◆ **SUPPLIED ENTRIES**
==============================
(** ** The probe up to its receive loop *)

Lemma make_bytes_length (n : nat) : length (make_bytes n) = n.
Proof. apply length_replicate. Qed.

Lemma state_eq (st1 st2 : State) :
  icmpSequence st1 = icmpSequence st2 →
  open_sockets st1 = open_sockets st2 →
  trace st1 = trace st2 →
  st1 = st2.
Proof. destruct st1, st2; simpl; by intros -> -> ->. Qed.

(** A probe that gets to send: what is left is the read deadline and the
    loop. *)
Lemma ProbeICMP_sends w st ip wb0 wb :
  Sends w st ip wb0 wb →
  ProbeICMP w st
  = defer_Close
      (let st1 := extend (send_events w st ip wb0) (in_flight st) in
       if negb (SetReadDeadline w (probe_deadline w))
       then Returns false (Log level_Error "Error setting socket deadline" st1)
       else recv_loop w ip (replyType_of ip) wb
              (read_deadline (probe_deadline w)) (incoming w)
              (make_bytes 1500)
              (Log level_Info "Waiting for reply packets" st1)).
Proof.
  intros [Hres Hsock Hreq Hwr Hrep].
  unfold ProbeICMP. rewrite Hres.
  unfold reply_of, request_of, send_events, reply_of, request_of in *.
  unfold requestType_of, replyType_of, network_of, address_of in *.
  fold (probe_deadline w).
  destruct (IP_To4 (IP ip)) eqn:E4; cbn zeta beta iota;
    rewrite Hsock;
    cbn [negb getICMPSequence icmpSequence socket_opened emit Log];
    rewrite Hreq, Hwr; cbn [negb set_Type Type_ Code Body] in *; rewrite Hrep;
    f_equal; cbn zeta; destruct (negb _); f_equal;
    apply state_eq; simpl; by rewrite <- ?app_assoc.
Qed.

Lemma ProbeICMP_listens w st ip wb0 wb :
  Listens w st ip wb0 wb →
  let rdl := listening_deadline w in
  ProbeICMP w st
  = defer_Close
      (outcome_of
         (listen_result w ip (replyType_of ip) wb rdl 1500 (incoming w))
         (extend (setup_events w st ip wb0
                  ++ listen_events w ip (replyType_of ip) wb rdl 1500
                       (incoming w))
                 (in_flight st))).
Proof.
  intros [Hs Hd] rdl. rewrite (ProbeICMP_sends _ _ _ _ _ Hs).
  cbn zeta. rewrite Hd. cbn [negb]. fold (listening_deadline w).
  rewrite recv_loop_spec, make_bytes_length. by norm_state.
Qed.

(** ** The answer of the loop, read off the arrivals *)

Section Verdicts.

Variable w : World.
Variable ip : IPAddr.
Variable replyType : ICMPType.
Variable wb : bytes.
Variable rdl : option Time.
Variable cap : nat.

Local Abbreviation verdict' := (verdict w ip replyType wb rdl cap).
Local Abbreviation answer := (listen_result w ip replyType wb rdl cap).
Local Abbreviation events := (listen_events w ip replyType wb rdl cap).

Lemma verdict_match t data peer :
  deadline_passed rdl t = false →
  peer = IPAddr_String w ip →
  compared replyType (take cap data) = wb →
  verdict' (t, ArrPacket data peer) = VMatch.
Proof.
  intros Hd Hp Hb. unfold verdict, is_reply; simpl.
  by rewrite Hd, !bool_decide_true.
Qed.

Lemma verdict_match_inv ta :
  verdict' ta = VMatch →
  ∃ data, ta.2 = ArrPacket data (IPAddr_String w ip)
          ∧ deadline_passed rdl ta.1 = false
          ∧ compared replyType (take cap data) = wb.
Proof.
  destruct ta as [t a]. unfold verdict, is_reply; simpl.
  destruct (deadline_passed rdl t); [done|].
  destruct a as [e|data peer]; [by destruct (is_timeout e)|].
  do 2 case_bool_decide; try done. subst peer. by exists data.
Qed.

Lemma verdict_other_peer t data peer :
  deadline_passed rdl t = false →
  peer ≠ IPAddr_String w ip →
  verdict' (t, ArrPacket data peer) = VSkip.
Proof.
  intros Hd Hp. unfold verdict, is_reply; simpl.
  by rewrite Hd, bool_decide_false.
Qed.

Lemma verdict_other_bytes t data peer :
  deadline_passed rdl t = false →
  compared replyType (take cap data) ≠ wb →
  verdict' (t, ArrPacket data peer) = VSkip.
Proof.
  intros Hd Hb. unfold verdict, is_reply; simpl.
  rewrite Hd, (bool_decide_false (_ = wb)) by done.
  by rewrite andb_false_r.
Qed.

Lemma verdict_other_error t e :
  deadline_passed rdl t = false →
  is_timeout e = false →
  verdict' (t, ArrError e) = VSkip.
Proof. intros Hd He. unfold verdict; simpl. by rewrite Hd, He. Qed.


Lemma verdict_deadline t a :
  deadline_passed rdl t = true → verdict' (t, a) = VTimeout.
Proof. intros Hd. unfold verdict; simpl. by rewrite Hd. Qed.

(** Arrivals that are passed over change nothing but the trace. *)
Lemma listen_skip_prefix pre q :
  Forall (λ ta, verdict' ta = VSkip) pre →
  answer (pre ++ q) = answer q
  ∧ events (pre ++ q) = skipped_events pre ++ events q.
Proof.
  induction 1 as [|ta pre Hta _ [IHa IHe]]; [done|].
  simpl. rewrite Hta, IHa, IHe. by rewrite <- app_assoc.
Qed.

(** An arrival that is passed over can be left out. *)
Lemma listen_pass_over pre ta post :
  verdict' ta = VSkip → answer (pre ++ ta :: post) = answer (pre ++ post).
Proof.
  intros Hta. induction pre as [|x pre IH]; simpl.
  - by rewrite Hta.
  - by rewrite IH.
Qed.

(** The first arrival that matches decides, if no read times out
    before it. *)
Lemma listen_match pre ta post :
  Forall (λ x, verdict' x ≠ VTimeout) pre →
  verdict' ta = VMatch →
  answer (pre ++ ta :: post) = Some true.
Proof.
  intros Hpre Hta. induction Hpre as [|x pre Hx _ IH]; simpl.
  - by rewrite Hta.
  - by destruct (verdict' x).
Qed.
==============================
◆ **ASSIGNMENT**
All records should be written out again exactly as given.

◆ **EXPECTED ANSWER**
(** ** The probe up to its receive loop *)

Lemma make_bytes_length (n : nat) : length (make_bytes n) = n.
Proof. apply length_replicate. Qed.

Lemma state_eq (st1 st2 : State) :
  icmpSequence st1 = icmpSequence st2 →
  open_sockets st1 = open_sockets st2 →
  trace st1 = trace st2 →
  st1 = st2.
Proof. destruct st1, st2; simpl; by intros -> -> ->. Qed.

(** A probe that gets to send: what is left is the read deadline and the
    loop. *)
Lemma ProbeICMP_sends w st ip wb0 wb :
  Sends w st ip wb0 wb →
  ProbeICMP w st
  = defer_Close
      (let st1 := extend (send_events w st ip wb0) (in_flight st) in
       if negb (SetReadDeadline w (probe_deadline w))
       then Returns false (Log level_Error "Error setting socket deadline" st1)
       else recv_loop w ip (replyType_of ip) wb
              (read_deadline (probe_deadline w)) (incoming w)
              (make_bytes 1500)
              (Log level_Info "Waiting for reply packets" st1)).
Proof.
  intros [Hres Hsock Hreq Hwr Hrep].
  unfold ProbeICMP. rewrite Hres.
  unfold reply_of, request_of, send_events, reply_of, request_of in *.
  unfold requestType_of, replyType_of, network_of, address_of in *.
  fold (probe_deadline w).
  destruct (IP_To4 (IP ip)) eqn:E4; cbn zeta beta iota;
    rewrite Hsock;
    cbn [negb getICMPSequence icmpSequence socket_opened emit Log];
    rewrite Hreq, Hwr; cbn [negb set_Type Type_ Code Body] in *; rewrite Hrep;
    f_equal; cbn zeta; destruct (negb _); f_equal;
    apply state_eq; simpl; by rewrite <- ?app_assoc.
Qed.

Lemma ProbeICMP_listens w st ip wb0 wb :
  Listens w st ip wb0 wb →
  let rdl := listening_deadline w in
  ProbeICMP w st
  = defer_Close
      (outcome_of
         (listen_result w ip (replyType_of ip) wb rdl 1500 (incoming w))
         (extend (setup_events w st ip wb0
                  ++ listen_events w ip (replyType_of ip) wb rdl 1500
                       (incoming w))
                 (in_flight st))).
Proof.
  intros [Hs Hd] rdl. rewrite (ProbeICMP_sends _ _ _ _ _ Hs).
  cbn zeta. rewrite Hd. cbn [negb]. fold (listening_deadline w).
  rewrite recv_loop_spec, make_bytes_length. by norm_state.
Qed.

(** ** The answer of the loop, read off the arrivals *)

Section Verdicts.

Variable w : World.
Variable ip : IPAddr.
Variable replyType : ICMPType.
Variable wb : bytes.
Variable rdl : option Time.
Variable cap : nat.

Local Abbreviation verdict' := (verdict w ip replyType wb rdl cap).
Local Abbreviation answer := (listen_result w ip replyType wb rdl cap).
Local Abbreviation events := (listen_events w ip replyType wb rdl cap).

Lemma verdict_match t data peer :
  deadline_passed rdl t = false →
  peer = IPAddr_String w ip →
  compared replyType (take cap data) = wb →
  verdict' (t, ArrPacket data peer) = VMatch.
Proof.
  intros Hd Hp Hb. unfold verdict, is_reply; simpl.
  by rewrite Hd, !bool_decide_true.
Qed.

Lemma verdict_match_inv ta :
  verdict' ta = VMatch →
  ∃ data, ta.2 = ArrPacket data (IPAddr_String w ip)
          ∧ deadline_passed rdl ta.1 = false
          ∧ compared replyType (take cap data) = wb.
Proof.
  destruct ta as [t a]. unfold verdict, is_reply; simpl.
  destruct (deadline_passed rdl t); [done|].
  destruct a as [e|data peer]; [by destruct (is_timeout e)|].
  do 2 case_bool_decide; try done. subst peer. by exists data.
Qed.

Lemma verdict_other_peer t data peer :
  deadline_passed rdl t = false →
  peer ≠ IPAddr_String w ip →
  verdict' (t, ArrPacket data peer) = VSkip.
Proof.
  intros Hd Hp. unfold verdict, is_reply; simpl.
  by rewrite Hd, bool_decide_false.
Qed.

Lemma verdict_other_bytes t data peer :
  deadline_passed rdl t = false →
  compared replyType (take cap data) ≠ wb →
  verdict' (t, ArrPacket data peer) = VSkip.
Proof.
  intros Hd Hb. unfold verdict, is_reply; simpl.
  rewrite Hd, (bool_decide_false (_ = wb)) by done.
  by rewrite andb_false_r.
Qed.

Lemma verdict_other_error t e :
  deadline_passed rdl t = false →
  is_timeout e = false →
  verdict' (t, ArrError e) = VSkip.
Proof. intros Hd He. unfold verdict; simpl. by rewrite Hd, He. Qed.


Lemma verdict_deadline t a :
  deadline_passed rdl t = true → verdict' (t, a) = VTimeout.
Proof. intros Hd. unfold verdict; simpl. by rewrite Hd. Qed.

(** Arrivals that are passed over change nothing but the trace. *)
Lemma listen_skip_prefix pre q :
  Forall (λ ta, verdict' ta = VSkip) pre →
  answer (pre ++ q) = answer q
  ∧ events (pre ++ q) = skipped_events pre ++ events q.
Proof.
  induction 1 as [|ta pre Hta _ [IHa IHe]]; [done|].
  simpl. rewrite Hta, IHa, IHe. by rewrite <- app_assoc.
Qed.

(** An arrival that is passed over can be left out. *)
Lemma listen_pass_over pre ta post :
  verdict' ta = VSkip → answer (pre ++ ta :: post) = answer (pre ++ post).
Proof.
  intros Hta. induction pre as [|x pre IH]; simpl.
  - by rewrite Hta.
  - by rewrite IH.
Qed.

(** The first arrival that matches decides, if no read times out
    before it. *)
Lemma listen_match pre ta post :
  Forall (λ x, verdict' x ≠ VTimeout) pre →
  verdict' ta = VMatch →
  answer (pre ++ ta :: post) = Some true.
Proof.
  intros Hpre Hta. induction Hpre as [|x pre Hx _ IH]; simpl.
  - by rewrite Hta.
  - by destruct (verdict' x).
Qed.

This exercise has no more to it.